Here is a [Genbank file](data/NT_033777.gbk) for Chr-3R of *__D.melanogaster__*. Try to extract the CDS (coding sequence) and save them all in a file as FASTA format, using the knowledge of regular expression you have learn.

```
     CDS             join(1115..1913,7784..8649,9439..9771)
                     /gene="CG12581"
                     /locus_tag="Dmel_CG12581"
                     /note="CG12581 gene product from transcript CG12581-RA"
                     /codon_start=1
                     /product="CG12581-PA, isoform A"
                     /protein_id="NP_649435.2"
                     /db_xref="GI:24643831"
                     /db_xref="FLYBASE:FBgn0037213"
                     /db_xref="GeneID:40522"

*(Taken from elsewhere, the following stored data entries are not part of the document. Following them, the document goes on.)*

(** * Behavioral-Mathematics: signature stream, alphabet growth, fracture metrics

    A shallow embedding of the two driver scripts of the repository,

    - [scripts/sbm_ai_monitor.py]  (state-sequence variant, module [AIMonitor]),
    - [scripts/sbm_test.py]        (index-operator variant, module [SBMTest]),

    and of the series helpers of [viz/plot_alpha_curve.py] (module
    [PlotAlpha]), followed by the properties of the specification, each settled against
    the embedded code.

    Python integers are [Z]; [%], [//], [&], [^], [<<], [>>] are [Z.modulo],
    [Z.div], [Z.land], [Z.lxor], [Z.shiftl], [Z.shiftr] (same rounding and
    sign conventions).  Python floats are binary64 primitive floats.  Python
    exceptions are the [Raise] outcome of [result].  Dictionaries are
    [gmap]s, [set] is [gset]. *)

From Stdlib Require Import ZArith Znumtheory Lia PrimFloat FloatOps SpecFloat.
From Stdlib.Strings Require Import Byte.
From stdpp Require Import gmap strings list sorting.

Local Open Scope Z_scope.

(* ===================================================================== *)
(** * The Python runtime used by the scripts *)
(* ===================================================================== *)

(** Exceptions the scripts can raise.  [Diverges] stands for a call that
    does not return (a [while] loop that never exits). *)
Inductive exn : Type :=
| ValueError (msg : string)
| ZeroDivisionError
| IndexError
| KeyError
| OverflowError
| Diverges.

Inductive result (A : Type) : Type :=
| Ok (a : A)
| Raise (e : exn).
Arguments Ok {A} a.
Arguments Raise {A} e.

#[global] Instance result_ret : MRet result := λ A a, Ok a.
#[global] Instance result_bind : MBind result := λ A B f r,
  match r with Ok a => f a | Raise e => Raise e end.
#[global] Instance result_fmap : FMap result := λ A B f r,
  match r with Ok a => Ok (f a) | Raise e => Raise e end.

(** [for x in xs: st = body(st, x)] where the body may raise. *)
Fixpoint for_each {A S} (body : S → A → result S) (xs : list A) (st : S) : result S :=
  match xs with
  | [] => Ok st
  | x :: xs' => st' ← body st x; for_each body xs' st'
  end.

(** [[f(x) for x in xs]] where [f] may raise. *)
Fixpoint map_each {A B} (f : A → result B) (xs : list A) : result (list B) :=
  match xs with
  | [] => Ok []
  | x :: xs' => y ← f x; ys ← map_each f xs'; Ok (y :: ys)
  end.

(** [range(lo, hi)]: empty when [hi <= lo]. *)
Definition range (lo hi : Z) : list Z := seqZ lo (hi - lo).

(** [enumerate(xs)] *)
Fixpoint enumerate_from {A} (i : Z) (xs : list A) : list (Z * A) :=
  match xs with
  | [] => []
  | x :: xs' => (i, x) :: enumerate_from (i + 1) xs'
  end.
Definition enumerate {A} (xs : list A) : list (Z * A) := enumerate_from 0 xs.

(** [len(xs)] *)
Definition len {A} (xs : list A) : Z := Z.of_nat (length xs).

(** [xs[i]] and [xs[i] = v]: a negative index counts from the end, an index
    out of range raises [IndexError]. *)
Definition norm_index {A} (xs : list A) (i : Z) : result nat :=
  let j := if i <? 0 then i + len xs else i in
  if (j <? 0) || (len xs <=? j) then Raise IndexError else Ok (Z.to_nat j).

Definition getitem (xs : list Z) (i : Z) : result Z :=
  j ← norm_index xs i;
  match xs !! j with Some x => Ok x | None => Raise IndexError end.

Definition setitem (xs : list Z) (i : Z) (v : Z) : result (list Z) :=
  j ← norm_index xs i; Ok (<[j := v]> xs).

(** [a % b] on integers. *)
Definition py_mod (a b : Z) : result Z :=
  if b =? 0 then Raise ZeroDivisionError else Ok (a mod b).
Lemma fresh_qr_code_lasts_seven_days_witness :
  ((Js.now (Js.host JsExamples.with_family)
    <= Js.clock (Js.host JsExamples.fresh) 1 + FamilyService.seven_days)%Z ->
   (Js.clock (Js.host JsExamples.with_family)
             (S (Js.clock_reads (Js.host JsExamples.with_family)))
    <= Js.clock (Js.host JsExamples.fresh) 1 + FamilyService.seven_days)%Z ->
   exists family',
     fst (FamilyService.joinFamilyByQR JsExamples.sample_runtime
            (Family.qrCode JsExamples.smith) "bob" "Bob" "bob@example.org"
            JsExamples.with_family)
     = Js.Return family'
     /\ Family.id family' = Family.id JsExamples.smith
     /\ FamilyService.has_member "alice" family' = true
     /\ FamilyService.has_member "bob" family' = true)
  /\ ((Js.clock (Js.host JsExamples.fresh) 1 + FamilyService.seven_days
       < Js.now (Js.host JsExamples.with_family))%Z ->
      fst (FamilyService.joinFamilyByQR JsExamples.sample_runtime
             (Family.qrCode JsExamples.smith) "bob" "Bob" "bob@example.org"
             JsExamples.with_family)
      = Js.Throw "Invalid QR code").
Proof.
  apply (fresh_qr_code_lasts_seven_days JsExamples.sample_runtime "Smith"
           "alice" "bob" "Bob" "bob@example.org" JsExamples.fresh
           JsExamples.with_family JsExamples.smith);
    [vm_compute; reflexivity | vm_compute; reflexivity
    | vm_compute; reflexivity | discriminate | vm_compute; reflexivity].
Defined.

Lemma second_family_is_not_listed_witness :
  FamilyService.has_member "alice" JsExamples.jones = true
  /\ exists response,
       fst (FamilyRoute.GET (Some "alice") JsExamples.two_families)
       = Js.Return response
       /\ FamilyRoute.status response = 200%nat
       /\ FamilyRoute.data response = Some [JsExamples.smith].
Proof.
  apply (second_family_is_not_listed JsExamples.sample_runtime "Smith"
           "Jones" "alice" JsExamples.fresh JsExamples.smith
           JsExamples.jones); vm_compute; reflexivity.
Defined.

(* ================================================================== *)
(** * Properties of the family meal service                             *)
(* ================================================================== *)

Lemma includes_in (xs : list string) (x : string) :
  Js.includes xs x = true <-> In x xs.
Proof.
  unfold Js.includes. rewrite existsb_exists. split.
  - intros (y & Hy & E). apply String.eqb_eq in E. now subst.
  - intros H. exists x. split; [assumption | apply String.eqb_refl].
Qed.

Lemma nth_error_snoc (A : Type) (xs : list A) (x : A) :
  nth_error (xs ++ [x]) (List.length xs) = Some x.
Proof. induction xs as [|y xs IH]; simpl; [reflexivity | exact IH]. Qed.

Lemma update_at_snoc (A : Type) (xs : list A) (x y : A) :
  FamilyMealService.update_at (xs ++ [x]) (List.length xs) y = xs ++ [y].
Proof.
  induction xs as [|z xs IH]; simpl; [reflexivity | now rewrite IH].
Qed.

Section MealFacts.

Import Js.

Variable rt : Runtime.

(** X20.  [updateNotificationPreferences] does not merge.  What it
    returns and stores is built from the request alone: the preferences
    stored before play no part, and a field the request leaves out falls
    back to its default ([whatsappNotifications] to [false], the contact
    details to nothing) even when an earlier update had set it. *)
Theorem preferences_update_does_not_merge (userId : string)
  (first second : PartialPreferences.t)
  (w : World FamilyMealService.Store) :
  let w1 :=
    snd (FamilyMealService.updateNotificationPreferences userId first w) in
  exists updated,
    fst (FamilyMealService.updateNotificationPreferences userId second w1)
    = Return updated
    /\ fst (FamilyMealService.updateNotificationPreferences userId second w)
       = Return updated
    /\ fst (FamilyMealService.getNotificationPreferences userId
              (snd (FamilyMealService.updateNotificationPreferences userId
                      second w1)))
       = Return (Some updated)
    /\ NotificationPreferences.whatsappNotifications updated
       = FamilyMealService.nullish
           (PartialPreferences.whatsappNotifications second) false
    /\ NotificationPreferences.whatsappNumber updated
       = PartialPreferences.whatsappNumber second
    /\ NotificationPreferences.emailAddress updated
       = PartialPreferences.emailAddress second.
Proof.
  unfold FamilyMealService.updateNotificationPreferences,
    FamilyMealService.getNotificationPreferences, bind, read, write, ret.
  simpl. eexists. split; [reflexivity|]. split; [reflexivity|].
  rewrite get_set_same. repeat split; reflexivity.
Qed.

(** What [addParticipant] does. *)
Lemma addParticipant_run (mealId userId : string)
  (w : World FamilyMealService.Store) :
  FamilyMealService.addParticipant rt mealId userId w
  = match get (FamilyMealService.meals (store w)) mealId with
    | None => (Return false, w)
    | Some meal =>
        if includes (FamilyMeal.participants meal) userId
        then (Return true, w)
        else
          (Return true,
           mkWorld (tick (host w))
             (FamilyMealService.mkStore
                (set (FamilyMealService.meals (store w)) mealId
                   (FamilyMeal.add_participant meal userId
                      (toISOString rt (now (host w)))))
                (FamilyMealService.notifications (store w))
                (FamilyMealService.heap (store w))
                (FamilyMealService.preferences (store w))))
    end.
Proof.
  unfold FamilyMealService.addParticipant, bind, read, write, ret, Date_now.
  simpl.
  destruct (get (FamilyMealService.meals (store w)) mealId) as [meal|];
    [|reflexivity].
  destruct (includes (FamilyMeal.participants meal) userId); reflexivity.
Qed.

                     /translation="MGDSTPICRCRVLYLGSAVPRQSKDGLQGIQEPLRSLYPSEGAV
                     GAKGIDSWLSVWSNGILLENVDENLKQITRFFPIESLHYCAAVRQVLIPERGNTHPEP
                     KFLPLDSPFARMPRAQHPPIFAAILRRTTGIKVLECHVFICKREAAANALVRCCFHAY
                     ADNSYARQLETGGGSSVYGTLKSGAISKSSSDLTGVGLANGVGNGSGGGNHHLSLSAQ
                     GGWRSRTGSTTTLNSLGRASNGHANGSAIGMNGSSAVSAAEGYTSVKNFYGSSADLNV
                     AVDDGDASFNGDENHKVWNGSQDQLDSIGPLESPYELFAGNTSTLGRPLRARQISTPI
                     DVPPPPVKDERKTKRDKKLTKSSGSQSLSGTLIRPKPVHPAPQHRSGFQGPSGPGSVT
                     YGHVSGHGLHAARYHTISHRGIPPGSHSHLTHHPPPHPSQNQVHMMHHPHIGGLPPMQ
                     IPVMMPQQYATLQPSRSTGKKKKKDKKSGAGGGVPVGMPIVPPIYAFQQQVVGVPAPQ
                     LAQSLIGETRPLGHSSRKLAASMGNGLDDSGNSGAESPSPGGTGIYKRKGHLNERAFS
                     YSIRQEHRSRSHGSLASLQFNPPDIKKEREIAQMVAGLDLNEGERPMGPNTLQRKHAM
                     TMSNGGLHGPGPSQHPHAHPPHPHAIYGPLGPASSFGMPRR"
```
or
```
     CDS             complement(15530..15955)
                     /gene="Dsk"
                     /locus_tag="Dmel_CG18090"
                     /note="CG18090 gene product from transcript CG18090-RA"
                     /codon_start=1
                     /product="CG18090-PA"
                     /protein_id="NP_524845.2"
                     /db_xref="GI:28573265"
                     /db_xref="FLYBASE:FBgn0000500"
                     /db_xref="GeneID:45845"
                     /translation="MGPRSCTHFATLFMPLWALAFCFLVVLPIPAQTTSLQNAKDDRR
                     LQELESKIGGEIDQPIANLVGPSFSLFGDRRNQKTMSFGRRVPLISRPIIPIELDLLM
                     DNDDERTKAKRFDDYGHMRFGKRGGDDQFDDYGHMRFGR"
```

This is a medium-size file. Be careful not to read all lines into a buffer, instead, use the streaming read.